Obama proposes overtime initiative

ByABC News
December 15, 2011, 12:10 AM

WASHINGTON -- Nearly 2 million home care workers could qualify for federal wage and overtime protections under a rule being proposed today by the Obama administration.

The effort — the 18th initiative in Obama's "We Can't Wait" campaign against Congress — would overcome legislative inertia and a 2007 Supreme Court ruling that upheld home care workers' exclusion from wage-and-hour standards.

Once classified as companions for the elderly and people with disabilities, most home care workers today are part of a growing $70 billion industry that has doubled in size during the past decade. The nation's over-65 population is projected to grow from 40 million to 72 million by 2030; 27 million Americans will need home care by 2050, the government estimates.

At the same time, the duties of home care workers have evolved to include health care services, such as managing medications and monitoring vital signs. Yet they average $17,000 to $20,000 a year — more than the $7.25-per-hour minimum wage, but low enough to put many beneath the poverty line and enable them to qualify for public assistance.

More than 90% of home care workers are women, and nearly 50% are minorities. About four in 10 rely on public benefits such as Medicaid and food stamps.

"The care provided by in-home workers is crucial to the quality of life for many families," Labor Secretary Hilda Solis says. "The vast majority of these workers are women, many of whom serve as the primary breadwinner for their families."

About 1.6 million of the 1.8 million workers are employed by agencies that pay more than the minimum wage but not overtime. The National Association for Home Care and Hospice says the change would lead the agencies to hire more workers, rather than pay overtime rates.
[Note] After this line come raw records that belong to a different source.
Lemma applySpring_coincident_noop_witness :
  applySpring 0 0 0 1 50 20 (1 / 10) (twoPoints (70, 80) (70, 80)) =
  Some ((), twoPoints (70, 80) (70, 80)).
Proof.
  apply (applySpring_coincident_noop (twoPoints (70, 80) (70, 80)) 0 0 0 1 50 20 (1 / 10)
           (mkPt (70, 80) (0, 0) (0, 0) (70, 80)) (mkPt (70, 80) (0, 0) (0, 0) (70, 80))).
  - reflexivity.
  - reflexivity.
  - simpl. apply distance_same.
Defined.

(** C8.  When the distance of the two points equals the rest length and
    their relative velocity is zero, one call adds exactly (0, 0) to the
    accumulator of each end point. *)
Theorem applySpring_rest_no_force
    (s : State) (i1 j1 i2 j2 : nat) (L0 k b : R) (a c : Pt) :
  view s i1 j1 = Some a → view s i2 j2 = Some c →
  distance (ptPos a) (ptPos c) = L0 →
  vsub (ptVel c) (ptVel a) = (0, 0) →
  ∃ s' fA' fB', exec (applySpring i1 j1 i2 j2 L0 k b) s = Some s' ∧
    cell (forces s') i1 j1 = Some fA' ∧ cell (forces s') i2 j2 = Some fB' ∧
    vsub fA' (ptForce a) = (0, 0) ∧ vsub fB' (ptForce c) = (0, 0).
Proof.
  intros Ha Hc HL Hv.
  assert (Hz : ∀ v : Vec, vsub v v = (0, 0)).
  { intros v. unfold vsub. f_equal; ring. }
  destruct (Req_dec_T (distance (ptPos a) (ptPos c)) 0) as [Hd|Hd].
  - exists s, (ptForce a), (ptForce c).
    split.
    { apply (exec_eq _ _ _ ()).
      apply (applySpring_coincident s i1 j1 i2 j2 L0 k b
               (ptPos a) (ptPos c) (ptVel a) (ptVel c)); auto.
      - apply (view_grid s i1 j1 a Positions Ha).
      - apply (view_grid s i2 j2 c Positions Hc).
      - apply (view_grid s i1 j1 a Velocities Ha).
      - apply (view_grid s i2 j2 c Velocities Hc). }
    split; [apply (view_grid s i1 j1 a Forces Ha) |].
    split; [apply (view_grid s i2 j2 c Forces Hc) |]. split; apply Hz.
  - destruct (applySpring_points s i1 j1 i2 j2 L0 k b a c Ha Hc Hd) as (s' & E & HA & HB).
    assert (HF : springForceOverMass a c L0 k b = (0, 0)).
    { unfold springForceOverMass, forceOverMass, totalForce, vscale.
      unfold vsub in Hv. injection Hv as Hx Hy. rewrite HL, Hx, Hy.
      unfold Rdiv. f_equal; ring. }
    rewrite HF in HA, HB. eexists s', _, _.
    split; [apply (exec_eq _ _ _ _ E) |]. split; [exact HA |]. split; [exact HB |].
    unfold vsub, vadd. simpl. split; f_equal; ring.
Qed.

Lemma applySpring_rest_no_force_witness :
  ∃ s' fA' fB',
    exec (applySpring 0 0 0 1 50 20 (1 / 10)) (twoPoints (70, 80) (70 + 50, 80)) = Some s' ∧
    cell (forces s') 0 0 = Some fA' ∧ cell (forces s') 0 1 = Some fB' ∧
    vsub fA' (0, 0) = (0, 0) ∧ vsub fB' (0, 0) = (0, 0).
Proof.
  apply (applySpring_rest_no_force (twoPoints (70, 80) (70 + 50, 80)) 0 0 0 1 50 20 (1 / 10)
           (mkPt (70, 80) (0, 0) (0, 0) (70, 80))
           (mkPt (70 + 50, 80) (0, 0) (0, 0) (70 + 50, 80))).
  - reflexivity.
  - reflexivity.
  - simpl. apply distance_horizontal. lra.
  - unfold vsub. simpl. f_equal; lra.
Defined.

(** ** Properties of calculateForces and of the integrators *)

(** C10.  After a complete pass of [calculateForces], for any dimensions of
    the grid and with or without shear springs, the accumulated forces of
    all mass points sum to exactly (0, 0). *)
Theorem calculateForces_forces_sum_to_zero (s : State) :
  wf s = true →
  ∃ s', exec calculateForces s = Some s' ∧ sumGrid (forces s') = (0, 0).
Proof.
  intros Hw. destruct (calculateForces_balanced s Hw s eq_refl) as (u & s' & E & _ & Hsum).
  exists s'. split; [apply (exec_eq _ _ _ _ E) | exact Hsum].
Qed.

Lemma calculateForces_forces_sum_to_zero_witness :
  ∃ s', exec calculateForces square_ex = Some s' ∧ sumGrid (forces s') = (0, 0).
Proof. apply (calculateForces_forces_sum_to_zero square_ex). reflexivity. Defined.

(** C5.  One step of [updatePositions] sets, for every mass point, the
    velocity to [velocity + force * h], with the force just accumulated by
    [calculateForces], and then the position to [position + velocity * h]
    with the updated velocity; the position is left at that value, without
    clamping, and the previous position is unchanged. *)
Theorem updatePositions_semi_implicit_euler (s : State) (i j : nat) (pt : Pt) :
  wf s = true → (i < rows s)%nat → (j < cols s)%nat →
  view s i j = Some pt →
  ∃ sf a s',
    exec calculateForces s = Some sf ∧ cell (forces sf) i j = Some a ∧
    exec updatePositions s = Some s' ∧
    cell (velocities s') i j = Some (vadd (ptVel pt) (vscale timeStep a)) ∧
    cell (positions s') i j =
      Some (vadd (ptPos pt) (vscale timeStep (vadd (ptVel pt) (vscale timeStep a)))) ∧
    cell (prevPositions s') i j = Some (ptPrev pt).
Proof.
  intros Hw Hi Hj Hpt.
  destruct (updatePositions_run s Hw) as (sf & s' & Ef & [Hsame _] & E & _ & _ & Hv).
  destruct (sameButForces_view s sf i j pt Hsame Hw Hi Hj Hpt) as (a & Ha & Hvf).
  specialize (Hv i j Hi Hj). rewrite Hvf in Hv. simpl in Hv.
  exists sf, a, s'. split; [apply (exec_eq _ _ _ _ Ef) |]. split; [exact Ha |].
  split; [apply (exec_eq _ _ _ _ E) |].
  split; [apply (view_grid s' i j _ Velocities Hv) |].
  split; [apply (view_grid s' i j _ Positions Hv) |].
  destruct pt. apply (view_grid s' i j _ PrevPositions Hv).
Qed.

Lemma updatePositions_semi_implicit_euler_witness :
  ∃ sf a s',
    exec calculateForces square_ex = Some sf ∧ cell (forces sf) 0 1 = Some a ∧
    exec updatePositions square_ex = Some s' ∧
    cell (velocities s') 0 1 = Some (vadd (1, 0) (vscale timeStep a)) ∧
    cell (positions s') 0 1 =
      Some (vadd (120, 50) (vscale timeStep (vadd (1, 0) (vscale timeStep a)))) ∧
    cell (prevPositions s') 0 1 = Some (120, 50).
Proof.
  apply (updatePositions_semi_implicit_euler square_ex 0 1
           (mkPt (120, 50) (1, 0) (0, 0) (120, 50))).
  - reflexivity.
  - simpl. lia.
  - simpl. lia.
  - reflexivity.
Defined.

Lemma clamp_bounds (lo hi x : R) : lo <= hi → lo <= clamp lo hi x <= hi.
Proof.
  intros H. unfold clamp. split; [apply Rmax_l |].
  apply Rmax_lub; [exact H | apply Rmin_l].
Qed.

Lemma clamp_id (lo hi x : R) : lo <= x <= hi → clamp lo hi x = x.
Proof.
  intros [H1 H2]. unfold clamp. rewrite Rmin_right by exact H2.
  apply Rmax_right, H1.
Qed.

Section Bounds.

Variables width height : R.

Lemma dragSync_local (di dj i j : nat) (s0 : State) (pt : Pt) :
  hoare (local i j s0 pt) (dragSync di dj i j) (λ _, local i j s0 (dragSyncPt di dj i j pt)).
Proof.
  unfold dragSync, dragSyncPt. destruct (bool_decide_reflect ((i, j) = (di, dj))) as [E|E].
  - injection E as <- <-. simpl.
    apply hoare_rd_then, hoare_wr_then, hoare_rd_then, hoare_wr_end.
    destruct pt as [[x y] v f [px py]]. reflexivity.
  - simpl. intros s Hs. exists (), s. split; [reflexivity | exact Hs].
Qed.

(** The run of the drag handler on a point of the grid. *)
Lemma drag_run (s0 : State) (di dj : nat) (ex ey : R) :
  wf s0 = true → (di < rows s0)%nat → (dj < cols s0)%nat →
  ∃ s', drag width height di dj ex ey s0 = Some ((), s') ∧
    cell (positions s') di dj =
      Some (clamp padding (width - padding) ex, clamp padding (height - padding) ey) ∧
    cell (prevPositions s') di dj =
      Some (clamp padding (width - padding) ex, clamp padding (height - padding) ey).
Proof.
  intros Hw0 Hi Hj. destruct (wf_view s0 di dj Hw0 Hi Hj) as [pt Hpt].
  set (q := (clamp padding (width - padding) ex, clamp padding (height - padding) ey)).
  assert (H : hoare (local di dj s0 pt) (drag width height di dj ex ey)
                (λ _ s, view s di dj =
                        Some (setF PrevPositions q (setF Positions q pt)))).
  { unfold drag.
    apply hoare_wr_then, hoare_wr_then, hoare_rd_then, hoare_wr_then.
    apply hoare_rd_then, hoare_wr_then.
    intros s1 (Hh & Hw & Hv & _).
    injection Hh as _ Hr Hc. rewrite Hw0 in Hw.
    destruct (pointwise_loops (rows s1) (cols s1) (dragSync di dj) (dragSyncPt di dj)
                (λ i j s2 p _ _, dragSync_local di dj i j s2 p) s1
                (λ i j Hi' Hj', wf_view s1 i j Hw Hi' Hj') s1 eq_refl)
      as ([] & s' & E' & _ & _ & Hv').
    exists (), s'. split.
    - rewrite (bind_eq get _ s1 s1 s1) by reflexivity. exact E'.
    - rewrite Hv', Hv. rewrite <- Hr in Hi. rewrite <- Hc in Hj.
      rewrite (proj2 (Nat.ltb_lt _ _) Hi), (proj2 (Nat.ltb_lt _ _) Hj). simpl.
      unfold dragSyncPt. rewrite bool_decide_eq_true_2 by reflexivity.
      destruct pt as [[x y] v f [px py]]. reflexivity. }
  destruct (H s0 (local_refl di dj s0 pt Hpt)) as ([] & s' & E & Hv).
  exists s'. split; [exact E |]. split.
  - apply (view_grid s' di dj _ Positions Hv).
  - destruct pt. apply (view_grid s' di dj _ PrevPositions Hv).
Qed.

(** One Verlet step keeps a point at rest where it is, when no force acts
    on it and it lies inside the padded rectangle. *)
Lemma updatePosVerlet_stationary (s : State) (i j : nat) (p : Vec) :
  wf s = true → (i < rows s)%nat → (j < cols s)%nat →
  cell (positions s) i j = Some p → cell (prevPositions s) i j = Some p →
  inBounds width height p →
  (∃ sf, exec calculateForces s = Some sf ∧ cell (forces sf) i j = Some (0, 0)) →
  ∃ s', updatePosVerlet width height s = Some ((), s') ∧ wf s' = true ∧ hdr s' = hdr s ∧
    cell (positions s') i j = Some p ∧ cell (prevPositions s') i j = Some p.
Proof.
  intros Hw Hi Hj Hp Hpp [Hbx Hby] (sf0 & Ef0 & Hf0).
  destruct (updatePosVerlet_run width height s Hw)
    as (sf & s' & Ef & [Hsame _] & E & Hh & Hw' & Hv).
  rewrite (exec_eq _ _ _ _ Ef) in Ef0. injection Ef0 as <-.
  destruct (wf_view s i j Hw Hi Hj) as [pt Hpt].
  destruct (sameButForces_view s sf i j pt Hsame Hw Hi Hj Hpt) as (a & Ha & Hvf).
  rewrite Hf0 in Ha. injection Ha as <-.
  pose proof (view_grid s i j pt Positions Hpt) as E1.
  pose proof (view_grid s i j pt PrevPositions Hpt) as E2.
  simpl in E1, E2. rewrite Hp in E1. rewrite Hpp in E2.
  injection E1 as E1. injection E2 as E2.
  specialize (Hv i j Hi Hj). rewrite Hvf in Hv. simpl in Hv.
  exists s'. split; [exact E |]. split; [exact Hw' |]. split; [exact Hh |].
  destruct pt as [q v f pq]. simpl in *. subst q pq. split.
  - pose proof (view_grid s' i j _ Positions Hv) as X. simpl in X. rewrite X.
    unfold verletPt. simpl. f_equal.
    destruct p as [x y]. simpl in *. f_equal.
    + replace (2 * x - x + 0 * timeStep * timeStep) with x by ring. apply clamp_id, Hbx.
    + replace (2 * y - y + 0 * timeStep * timeStep) with y by ring. apply clamp_id, Hby.
  - apply (view_grid s' i j _ PrevPositions Hv).
Qed.

End Bounds.

(** C6.  In a drawing area that contains the padded rectangle, after every
    step of [updatePosVerlet] the position of every mass point lies in
    [padding, width - padding] x [padding, height - padding]; a position
    written by the drag handler is clamped to the same bounds. *)
Theorem verlet_and_drag_stay_in_bounds (width height : R) (s : State) :
  2 * padding <= width → 2 * padding <= height → wf s = true →
  (∃ s', exec (updatePosVerlet width height) s = Some s' ∧
     ∀ i j, (i < rows s)%nat → (j < cols s)%nat →
       ∃ p, cell (positions s') i j = Some p ∧ inBounds width height p) ∧
  (∀ di dj ex ey, (di < rows s)%nat → (dj < cols s)%nat →
     ∃ s' p, exec (drag width height di dj ex ey) s = Some s' ∧
       cell (positions s') di dj = Some p ∧
       p = (clamp padding (width - padding) ex, clamp padding (height - padding) ey) ∧
       inBounds width height p).
Proof.
  intros Hwd Hht Hw. split.
  - destruct (updatePosVerlet_run width height s Hw)
      as (sf & s' & Ef & [Hsame _] & E & Hh & Hw' & Hv).
    exists s'. split; [apply (exec_eq _ _ _ _ E) |]. intros i j Hi Hj.
    destruct (wf_view s i j Hw Hi Hj) as [pt Hpt].
    destruct (sameButForces_view s sf i j pt Hsame Hw Hi Hj Hpt) as (a & Ha & Hvf).
    specialize (Hv i j Hi Hj). rewrite Hvf in Hv. simpl in Hv.
    eexists. split; [apply (view_grid s' i j _ Positions Hv) |].
    unfold verletPt, inBounds. simpl. split; apply clamp_bounds; lra.
  - intros di dj ex ey Hi Hj.
    destruct (drag_run width height s di dj ex ey Hw Hi Hj) as (s' & E & Hp & _).
    eexists s', _. split; [apply (exec_eq _ _ _ _ E) |]. split; [exact Hp |].
    split; [reflexivity |]. unfold inBounds. simpl. split; apply clamp_bounds; lra.
Qed.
"The worker is not getting anything out of it," says Bill Dombi, the group's vice president for law. "Instead, the employer ends up with higher costs because they have to hire more people."

Eventually, he says, an aging society will outpace the industry's ability to serve it, leading to cost overruns for federal and state government programs serving the elderly and disabled.
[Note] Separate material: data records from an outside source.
(** ** [clean_text]: what it keeps *)

Lemma filter_nonspace_replace a b t :
  isspace a = true -> isspace b = true ->
  List.filter nonspace (replace_char a b t) = List.filter nonspace t.
Proof.
  intros Ha Hb. unfold replace_char. induction t as [|c t IH]; [reflexivity|].
  simpl. rewrite IH. destruct (N.eqb_spec c a) as [->|_]; [|reflexivity].
  unfold nonspace. rewrite Ha, Hb. reflexivity.
Qed.

Lemma filter_nonspace_sub_runs2 p rep t :
  (forall c, p c = true -> isspace c = true) -> isspace rep = true ->
  forall b, List.filter nonspace (sub_runs2 p rep b t) = List.filter nonspace t.
Proof.
  intros Hp Hrep. induction t as [|c t IH]; intros b; [reflexivity|].
  cbn [sub_runs2 List.filter]. destruct (p c) eqn:Hc.
  - unfold nonspace at 2. rewrite (Hp c Hc). cbn [negb].
    destruct b; [apply IH|].
    destruct t as [|d t']; [cbn; unfold nonspace; rewrite (Hp c Hc); reflexivity|].
    destruct (p d) eqn:Hd; cbn [List.filter].
    + unfold nonspace at 1. rewrite Hrep. cbn [negb]. apply IH.
    + unfold nonspace at 1. rewrite (Hp c Hc). cbn [negb]. apply IH.
  - cbn [List.filter]. rewrite IH. reflexivity.
Qed.

Lemma filter_nonspace_lstrip t :
  List.filter nonspace (lstrip t) = List.filter nonspace t.
Proof.
  induction t as [|c t IH]; [reflexivity|].
  simpl. destruct (isspace c) eqn:Hc; [|reflexivity].
  unfold nonspace at 2. rewrite Hc. exact IH.
Qed.

Lemma filter_reverse {A} (f : A -> bool) (l : list A) :
  List.filter f (reverse l) = reverse (List.filter f l).
Proof.
  induction l as [|x l IH]; [reflexivity|].
  rewrite reverse_cons, List.filter_app, IH. simpl.
  destruct (f x); [rewrite reverse_cons | rewrite app_nil_r]; reflexivity.
Qed.

Lemma filter_nonspace_strip t :
  List.filter nonspace (strip t) = List.filter nonspace t.
Proof.
  unfold strip, rstrip.
  rewrite filter_reverse, filter_nonspace_lstrip, filter_reverse, reverse_involutive.
  apply filter_nonspace_lstrip.
Qed.

Lemma newline_is_space c : is_newline c = true -> isspace c = true.
Proof. unfold is_newline. intros H. apply N.eqb_eq in H. subst c. reflexivity. Qed.

Lemma hspace_is_space c : is_hspace c = true -> isspace c = true.
Proof.
  unfold is_hspace. intros H. apply orb_true_iff in H.
  destruct H as [H|H]; apply N.eqb_eq in H; subst c; reflexivity.
Qed.

Ltac filter_clean_text :=
  unfold clean_text;
  rewrite filter_nonspace_strip;
  rewrite (filter_nonspace_sub_runs2 is_hspace 0x20 _ hspace_is_space eq_refl);
  rewrite (filter_nonspace_sub_runs2 is_newline 0x0A _ newline_is_space eq_refl);
  apply filter_nonspace_replace; reflexivity.

Lemma filter_nonspace_nil (l : str) :
  List.filter nonspace l = [] <-> forallb isspace l = true.
Proof.
  induction l as [|c l IH]; [simpl; tauto|].
  simpl. unfold nonspace at 1. destruct (isspace c); simpl; [exact IH|].
  split; discriminate.
Qed.

Lemma sub_runs2_length p rep t :
  forall b, (length (sub_runs2 p rep b t) <= length t)%nat.
Proof.
  induction t as [|c t IH]; intros b; [reflexivity|].
  cbn [sub_runs2]. destruct (p c).
  - destruct b; [specialize (IH true); simpl; lia|].
    destruct t as [|d t']; [reflexivity|].
    destruct (p d); [specialize (IH true) | specialize (IH false)];
      cbn [length] in *; lia.
  - specialize (IH false). cbn [length]. lia.
Qed.

Lemma strip_length t : (length (strip t) <= length t)%nat.
Proof.
  destruct (strip_infix t) as (a & b & E). rewrite E at 2.
  rewrite !length_app. lia.
Qed.

(** X1: [clean_text] changes whitespace only: the characters of the
    result that are not whitespace are those of the input, in the same
    order. *)
Theorem clean_text_keeps_nonspace (x : str) :
  List.filter nonspace (clean_text x) = List.filter nonspace x.
Proof. filter_clean_text. Qed.

(** X2: [clean_text] never makes a text longer. *)
Theorem clean_text_length (x : str) :
  (length (clean_text x) <= length x)%nat.
Proof.
  unfold clean_text.
  etransitivity; [apply strip_length|].
  etransitivity; [apply sub_runs2_length|].
  etransitivity; [apply sub_runs2_length|].
  unfold replace_char. rewrite length_map. reflexivity.
Qed.

(** X3: [clean_text] returns the empty string exactly for the texts that
    consist of whitespace only. *)
Theorem clean_text_empty_iff (x : str) :
  clean_text x = [] <-> forallb isspace x = true.
Proof.
  assert (List.filter nonspace (clean_text x) = List.filter nonspace x) as E
      by filter_clean_text.
  rewrite <- filter_nonspace_nil, <- E. split.
  - intros ->. reflexivity.
  - intros H. pose proof (strip_head
      (sub_runs2 is_hspace 0x20 false
         (sub_runs2 is_newline 0x0A false (replace_char 0x0D 0x0A x)))) as Hh.
    fold (clean_text x) in Hh.
    destruct (clean_text x) as [|c t]; [reflexivity|].
    simpl in Hh, H. unfold nonspace in H. rewrite Hh in H. discriminate.
Qed.


(** ** [split_sentences]: the shape of the sentences *)

Lemma sub_runs1_adj p rep t :
  forall b,
    has_adj p (sub_runs1 p rep b t) = false /\
    (b = true -> from_option p false (head (sub_runs1 p rep b t)) = false).
Proof.
  induction t as [|c t IH]; intros b; [simpl; tauto|].
  cbn [sub_runs1]. destruct (p c) eqn:Hc.
  - destruct b; [apply IH|].
    split; [|discriminate]. destruct (IH true) as [H1 H2].
    rewrite has_adj_cons, H1, (H2 eq_refl), andb_false_r. reflexivity.
  - destruct (IH false) as [H1 _].
    rewrite has_adj_cons, H1, Hc. simpl. tauto.
Qed.

Lemma sub_runs1_Forall (P : N -> Prop) p rep t :
  P rep -> Forall P t -> forall b, Forall P (sub_runs1 p rep b t).
Proof.
  intros Hrep. induction 1 as [|c t Hc Ht IH]; intros b; simpl; [constructor|].
  destruct (p c); [destruct b; [apply IH | constructor; auto] | constructor; auto].
Qed.

Lemma sub_runs1_only_spaces t :
  forall b, only_spaces (sub_runs1 isspace 0x20 b t) = true.
Proof.
  unfold only_spaces. induction t as [|c t IH]; intros b; [reflexivity|].
  cbn [sub_runs1]. destruct (isspace c) eqn:Hc.
  - destruct b; [apply IH|]. cbn [forallb]. rewrite IH. reflexivity.
  - cbn [forallb]. unfold nonspace at 1. rewrite Hc, IH. reflexivity.
Qed.

Lemma only_spaces_infix a s b :
  only_spaces (a ++ s ++ b) = true -> only_spaces s = true.
Proof.
  unfold only_spaces. rewrite !forallb_app. intros H.
  apply andb_true_iff in H. destruct H as [_ H].
  apply andb_true_iff in H. tauto.
Qed.

Lemma normalize_spaces_adj text : has_adj isspace (normalize_spaces text) = false.
Proof. unfold normalize_spaces. apply strip_adj, sub_runs1_adj. Qed.

Lemma normalize_spaces_only_spaces text : only_spaces (normalize_spaces text) = true.
Proof.
  unfold normalize_spaces.
  destruct (strip_infix (sub_runs1 isspace 0x20 false text)) as (a & b & E).
  apply (only_spaces_infix a _ b). rewrite <- E. apply sub_runs1_only_spaces.
Qed.

Lemma in_order_infix ss t :
  in_order ss t -> forall s, In s ss -> exists a b, t = a ++ s ++ b.
Proof.
  induction 1 as [t|g s0 ss t _ IH]; intros s Hs; [destruct Hs|].
  destruct Hs as [->|Hs].
  - exists g, t. reflexivity.
  - destruct (IH s Hs) as (a & b & ->).
    exists (g ++ s0 ++ a), b. rewrite <- !app_assoc. reflexivity.
Qed.

Lemma has_boundary_cons x l :
  has_boundary (x :: l)
  = (is_terminal x && from_option isspace false (head l)) || has_boundary l.
Proof. destruct l; simpl; [rewrite andb_false_r|]; reflexivity. Qed.

Lemma has_boundary_snoc acc c :
  has_boundary (acc ++ [c])
  = has_boundary acc || (from_option is_terminal false (last acc) && isspace c).
Proof.
  induction acc as [|x acc IH]; [reflexivity|].
  destruct acc as [|y acc'].
  - simpl. destruct (is_terminal x), (isspace c); reflexivity.
  - change ((x :: y :: acc') ++ [c]) with (x :: (y :: acc') ++ [c]).
    rewrite has_boundary_cons, IH, (has_boundary_cons x (y :: acc')).
    change (last (x :: y :: acc')) with (last (y :: acc')).
    cbn [app head from_option]. rewrite orb_assoc. reflexivity.
Qed.

Lemma has_boundary_app_r a l : has_boundary (a ++ l) = false -> has_boundary l = false.
Proof.
  induction a as [|x a IH]; [tauto|].
  rewrite <- app_comm_cons, has_boundary_cons. intros H.
  apply orb_false_iff in H. tauto.
Qed.

Lemma has_boundary_app_l l b : has_boundary (l ++ b) = false -> has_boundary l = false.
Proof.
  induction l as [|x l IH]; [reflexivity|].
  rewrite <- app_comm_cons, !has_boundary_cons. intros H.
  apply orb_false_iff in H. destruct H as [H1 H2].
  rewrite (IH H2), orb_false_r.
  destruct l; simpl in *; [apply andb_false_r | exact H1].
Qed.

(** A state of the splitting scan whose piece has no split point, and
    whose flag tells whether the piece ends with a character of
    [[.!?]]. *)
Lemma split_from_no_boundary t :
  forall st,
    match st with
    | Piece prev acc =>
        has_boundary acc = false /\
        prev = from_option is_terminal false (last acc)
    | Gap => True
    end ->
    Forall (fun p => has_boundary p = false) (split_from st t).
Proof.
  induction t as [|c t IH]; intros st Hst.
  - destruct st as [prev acc|]; repeat constructor. tauto.
  - destruct st as [prev acc|]; cbn [split_from].
    + destruct Hst as [Hb Hprev].
      destruct (prev && isspace c) eqn:E.
      * constructor; [exact Hb | apply IH; exact I].
      * apply IH. split.
        -- rewrite has_boundary_snoc, Hb, <- Hprev, E. reflexivity.
        -- rewrite last_snoc. reflexivity.
    + destruct (isspace c); [apply IH; exact I|].
      apply IH. split; reflexivity.
Qed.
Home care costs Medicaid and Medicare about $56 billion annually. The proposed change is projected to cost about $100 million a year, mostly in overtime costs. Twenty-one states already provide minimum wage protection for more than half the nation's home care workers, and 15 also provide overtime protection.

The exemption from the Fair Labor Standards Act's wage and overtime rules dates to 1974. President Clinton sought to change it shortly before leaving office in 2001, but President George W. Bush reversed that effort.

Enter Obama, who co-sponsored Senate legislation in 2007 that would have ended the exemption for most home care workers. As an Illinois state senator in 2003, he voted to raise the pay of home care workers to $9 an hour.

The effort plays into Obama's "fair share" campaign theme, outlined in Osawatomie, Kan., last week, which echoes Theodore Roosevelt's century-old crusade against economic inequality. It's likely to help him with low-income and minority workers, who traditionally favor Democrats.